State urged to fund private power plants

The Regulatory Authority for Energy (RAE), the independent body set up to monitor the newly opened-up energy market, recommends satisfying Greece’s electricity needs for the years to 2005 through private energy producing units, whose construction will be guaranteed by the State, because time is of the essence. The state-owned Public Power Corporation (PPC) lost its monopoly on power generation, but not that of distribution, after February 2001. Since then, hundreds of applications for power generation plants, many of them using alternative sources of energy, were submitted, and several were accepted. However, private electricity production is still some way off and will initially reach only industries, not households. In its report «Forecasts Concerning the Adequacy and Function of Electrical Energy Demand in Greece in 2005,» RAE reintroduces a proposal it had already made: for the State to undertake all risk on behalf of private investors in order to help them finish their power plants earlier than scheduled. The reason, says RAE, is that Greece needs at least three plants, generating a total of 1,500 megawatts, in order to avoid energy shortages. «Completion (of the plants) ahead of 2005 is most urgent,» the report says.
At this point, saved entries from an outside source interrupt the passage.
Lemma depositData_inr (p : DepositParams) (d : Hex) :
  depositData p = inr d ->
  d = "0x6e553f65" ++ numberToHex (amount p) ++ padHex (wallet p)
  /\ 0 <= amount p <= maxUint256
  /\ isAddress (wallet p) = true.
Proof.
  rewrite depositData_cases.
  destruct ((amount p <? 0) || (maxUint256 <? amount p)) eqn:Hr; [discriminate|].
  destruct (isAddress (wallet p)) eqn:Ha; [|discriminate].
  intros H.
  assert (Hd : d = "0x6e553f65" ++ numberToHex (amount p) ++ padHex (wallet p))
    by congruence.
  apply orb_false_iff in Hr as [H1 H2].
  apply Z.ltb_ge in H1, H2.
  repeat split; assumption.
Qed.

Lemma depositData_wellTyped (p : DepositParams) :
  0 <= amount p <= maxUint256 ->
  isAddress (wallet p) = true ->
  depositData p
  = inr ("0x6e553f65" ++ numberToHex (amount p) ++ padHex (wallet p)).
Proof.
  intros Hr Ha. rewrite depositData_cases, Ha.
  replace ((amount p <? 0) || (maxUint256 <? amount p)) with false;
    [reflexivity|].
  symmetry. apply orb_false_iff. split; apply Z.ltb_ge; tauto.
Qed.

Lemma length_numberToHex (n : Z) : String.length (numberToHex n) = 64%nat.
Proof. unfold numberToHex. now rewrite length_of_bytes, length_be_bytes. Qed.

Lemma all_digits_numberToHex (n : Z) : Hex.all_digits (numberToHex n) = true.
Proof. apply all_digits_of_bytes. Qed.

Lemma isAddress_shape (a : Hex) :
  isAddress a = true ->
  exists ds, a = String "0" (String "x" ds)
             /\ String.length ds = 40%nat /\ Hex.all_digits ds = true.
Proof.
  unfold isAddress. intros H.
  destruct a as [|c1 [|c2 ds]];
    try (destruct c1 as [[] [] [] [] [] [] [] []]; discriminate H).
  - discriminate H.
  - destruct c1 as [[] [] [] [] [] [] [] []]; try discriminate H.
    destruct c2 as [[] [] [] [] [] [] [] []]; try discriminate H.
    cbv beta iota in H.
    apply andb_true_iff in H as [H _].
    apply andb_true_iff in H as [Hl Hd].
    exists ds. repeat split; [now apply Nat.eqb_eq | exact Hd].
Qed.

Lemma padHex_address (a : Hex) :
  isAddress a = true ->
  String.length (padHex a) = 64%nat /\ Hex.all_digits (padHex a) = true.
Proof.
  intros (ds & -> & Hl & Hd)%isAddress_shape.
  unfold padHex, Hex.padStart.
  cbn [String.length Nat.sub substring].
  rewrite Nat.sub_0_r, substring_all.
  rewrite length_append, all_digits_append, length_repeat_zero,
    all_digits_repeat_zero, !length_toLowerCase, Hl.
  split; [reflexivity|].
  now rewrite all_digits_toLowerCase.
Qed.

(** The call data of a well-typed [deposit] call is the selector and
    two words: 4 + 32 + 32 bytes in hex. *)
Lemma depositData_callData (p : DepositParams) (d : Hex) :
  depositData p = inr d ->
  String.prefix (toFunctionSelector "deposit(uint256,address)") d = true
  /\ isCallData d = true
  /\ String.length d = (2 + 2 * (4 + 32 + 32))%nat.
Proof.
  intros (-> & _ & Ha)%depositData_inr.
  destruct (padHex_address _ Ha) as [Hl Hd].
  rewrite deposit_selector.
  split; [reflexivity | split].
  - change (isCallData
              (String "0" (String "x"
                 ("6e553f65" ++ numberToHex (amount p) ++ padHex (wallet p))))
            = true).
    cbn [isCallData].
    rewrite !all_digits_append, !length_append, all_digits_numberToHex, Hd,
      length_numberToHex, Hl.
    reflexivity.
  - change (S (S (String.length
                    ("6e553f65" ++ numberToHex (amount p) ++ padHex (wallet p))))
            = (2 + 2 * (4 + 32 + 32))%nat).
    rewrite !length_append, length_numberToHex, Hl. reflexivity.
Qed.

End EncoderFacts.

(** ** Running [deposit] *)

Lemma deposit_unfold {World RpcError : Type}
  (client : PublicClient World RpcError) (p : DepositParams) :
  deposit client p =
  (assetAddress <- await (readContract client (assetParams p)) ;;
   balance <- await (readContract client (balanceOfParams assetAddress p)) ;;
   if balance <? amount p then throw (Raised NotEnoughBalanceError) else
   allowance <- await (readContract client (allowanceParams assetAddress p)) ;;
   if allowance <? amount p then throw (Raised MissingAllowanceError) else
   maxDeposit <- await (readContract client (maxDepositParams p)) ;;
   if amount p >? maxDeposit then throw (Raised AmountExceedsMaxDepositError) else
   data <- encoded (depositData p) ;;
   gas <- await (estimateGas client (gasParams p data)) ;;
   resolve
     {| Transaction.data := data;
        Transaction.from := wallet p;
        Transaction.to := vault p;
        Transaction.value := 0;
        Transaction.gas := gas |}).
Proof. destruct p. reflexivity. Qed.

Section Runs.

Context {World RpcError : Type}.
Implicit Types (client : PublicClient World RpcError) (p : DepositParams).

Lemma spy_readContract client q (s : World * list (Event RpcError)) :
  readContract (spy client) q s =
  let '(r, w') := readContract client q (fst s) in
  (r, (w', (snd s ++ [ {| request := ReadContractCall q;
                          response := settled_map (toValue _) r |} ])%list)).
Proof. reflexivity. Qed.

Lemma spy_estimateGas client q (s : World * list (Event RpcError)) :
  estimateGas (spy client) q s =
  let '(r, w') := estimateGas client q (fst s) in
  (r, (w', (snd s ++ [ {| request := EstimateGasCall q;
                          response := settled_map VBigint r |} ])%list)).
Proof. reflexivity. Qed.

Ltac unfold_promises :=
  cbv beta iota zeta fix
    delta [bind await encoded resolve throw fst snd app settled_map].

Ltac reduce :=
  unfold_promises;
  rewrite ?spy_readContract, ?spy_estimateGas;
  unfold_promises.

(** Every invocation takes one of the courses of [Run]. *)
Lemma deposit_run client p w :
  Run client p w
    (fst (deposit client p w)) (snd (deposit client p w)) (trace client p w).
Proof.
  unfold trace. rewrite !deposit_unfold. reduce.
  destruct (readContract client (assetParams p) w) as [[a|e] w1] eqn:H1; reduce;
    [|exact (run_asset_rejected _ _ _ _ _ H1)].
  destruct (readContract client (balanceOfParams a p) w1) as [[balance|e] w2] eqn:H2;
    reduce; [|exact (run_balanceOf_rejected _ _ _ _ _ _ _ H1 H2)].
  destruct (Z.ltb_spec balance (amount p)) as [G1|G1]; reduce;
    [exact (run_not_enough_balance _ _ _ _ _ _ _ H1 H2 G1)|].
  destruct (readContract client (allowanceParams a p) w2) as [[allowance|e] w3] eqn:H3;
    reduce; [|exact (run_allowance_rejected _ _ _ _ _ _ _ _ _ H1 H2 G1 H3)].
  destruct (Z.ltb_spec allowance (amount p)) as [G2|G2]; reduce;
    [exact (run_missing_allowance _ _ _ _ _ _ _ _ _ H1 H2 G1 H3 G2)|].
  destruct (readContract client (maxDepositParams p) w3) as [[maxDeposit|e] w4] eqn:H4;
    reduce; [|exact (run_maxDeposit_rejected _ _ _ _ _ _ _ _ _ _ _ H1 H2 G1 H3 G2 H4)].
  rewrite !Z.gtb_ltb.
  destruct (Z.ltb_spec maxDeposit (amount p)) as [G3|G3]; reduce;
    [exact (run_exceeds_max_deposit _ _ _ _ _ _ _ _ _ _ _ H1 H2 G1 H3 G2 H4 G3)|].
  destruct (depositData p) as [err|data] eqn:H5; reduce;
    [exact (run_encoder_threw _ _ _ _ _ _ _ _ _ _ _ _ H1 H2 G1 H3 G2 H4 G3 H5)|].
  destruct (estimateGas client (gasParams p data) w4) as [[gas|e] w5] eqn:H6; reduce.
  - exact (run_fulfilled _ _ _ _ _ _ _ _ _ _ _ _ _ _ H1 H2 G1 H3 G2 H4 G3 H5 H6).
  - exact (run_estimateGas_rejected _ _ _ _ _ _ _ _ _ _ _ _ _ _ H1 H2 G1 H3 G2 H4 G3 H5 H6).
Qed.

End Runs.

Lemma deposit_course {World RpcError : Type}
  (client : PublicClient World RpcError) (p : DepositParams) (w : World) :
  exists r w' log,
    deposit client p w = (r, w') /\ trace client p w = log
    /\ Run client p w r w' log.
Proof.
  exists (fst (deposit client p w)), (snd (deposit client p w)), (trace client p w).
  split; [apply surjective_pairing | split; [reflexivity | apply deposit_run]].
Qed.

(** Two replies to the same request from the same world are the same
    reply. *)
Ltac same_replies :=
  repeat match goal with
    | H : ?x = _, H' : ?x = _ |- _ =>
        rewrite H in H';
        first [ discriminate H' | inversion H'; subst; clear H' ]
    | H : (_, _) = (_, _) |- _ =>
        first [ discriminate H | inversion H; subst; clear H ]
    end.

(** Case analysis on the course of [deposit client p w], keeping the
    courses that agree with the replies at hand. *)
Ltac courses client p w :=
  let R := fresh "R" in
  let Hd := fresh "Hd" in
  let Ht := fresh "Ht" in
  destruct (deposit_course client p w) as (?r & ?w' & ?log & Hd & Ht & R);
  rewrite ?Hd, ?Ht in *; clear Hd Ht;
  destruct R; same_replies; try (exfalso; lia).

(** ** The guards *)

Section Guards.

Context {World RpcError : Type}.
Variable client : PublicClient World RpcError.
Variable p : DepositParams.

(** C1. With the asset resolved and the balance read: a balance
    strictly below the amount rejects the call with
    [NotEnoughBalanceError] ("Not enough balance") after exactly the
    asset and balance reads, so no allowance or max-deposit query is
    issued; a balance at or above the amount (equality included) does
    not, and the allowance query is issued next. *)
Theorem deposit_balance_guard (w0 w1 w2 : World) (assetAddress : Hex) (balance : Z) :
  readContract client (assetParams p) w0 = (Fulfilled assetAddress, w1) ->
  readContract client (balanceOfParams assetAddress p) w1 = (Fulfilled balance, w2) ->
  (balance < amount p ->
     deposit client p w0 = (Rejected (Raised NotEnoughBalanceError), w2)
     /\ message NotEnoughBalanceError = "Not enough balance"
     /\ trace client p w0 =
          [ answered (ReadContractCall (assetParams p)) (VAddress assetAddress);
            answered (ReadContractCall (balanceOfParams assetAddress p))
                     (VBigint balance) ]
     /\ queried "allowance" (trace client p w0) = false
     /\ queried "maxDeposit" (trace client p w0) = false)
  /\ (amount p <= balance ->
      fst (deposit client p w0) <> Rejected (Raised NotEnoughBalanceError)
      /\ exists r rest,
          trace client p w0 =
            answered (ReadContractCall (assetParams p)) (VAddress assetAddress)
            :: answered (ReadContractCall (balanceOfParams assetAddress p))
                        (VBigint balance)
            :: {| request := ReadContractCall (allowanceParams assetAddress p);
                  response := r |}
            :: rest).
Proof.
  intros H1 H2. split; intros G.
  - courses client p w0. repeat split; reflexivity.
  - courses client p w0; (split; [discriminate|]); eexists; eexists; reflexivity.
Qed.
When RAE first made the proposal, it had encountered scepticism both from the private sector, which feared state meddling in their business, and from the State, which is trying to contain expenditures. RAE has specified its proposal this time, based on the result of a study by the National Technical University of Athens (NTUA). RAE’s president, Professor Pantelis Kapros, is also a professor at NTUA. The proposal calls for the construction of three power plants, with a capacity of 500 MW each. Seventy percent of their cost would be guaranteed by the State, through an authority which oversees and manages electricity transport. The plants would be powered by natural gas. The state guarantee would help private operators achieve higher returns on their investment in a shorter period of time. RAE claims that these power plants would, in any case, be financially viable. The new plants would partly displace some oil-fueled PPC power plants which are less efficient and would, therefore, save money for PPC. This would also increase its profits, since it would acquire electricity at lower prices and distribute it to consumers.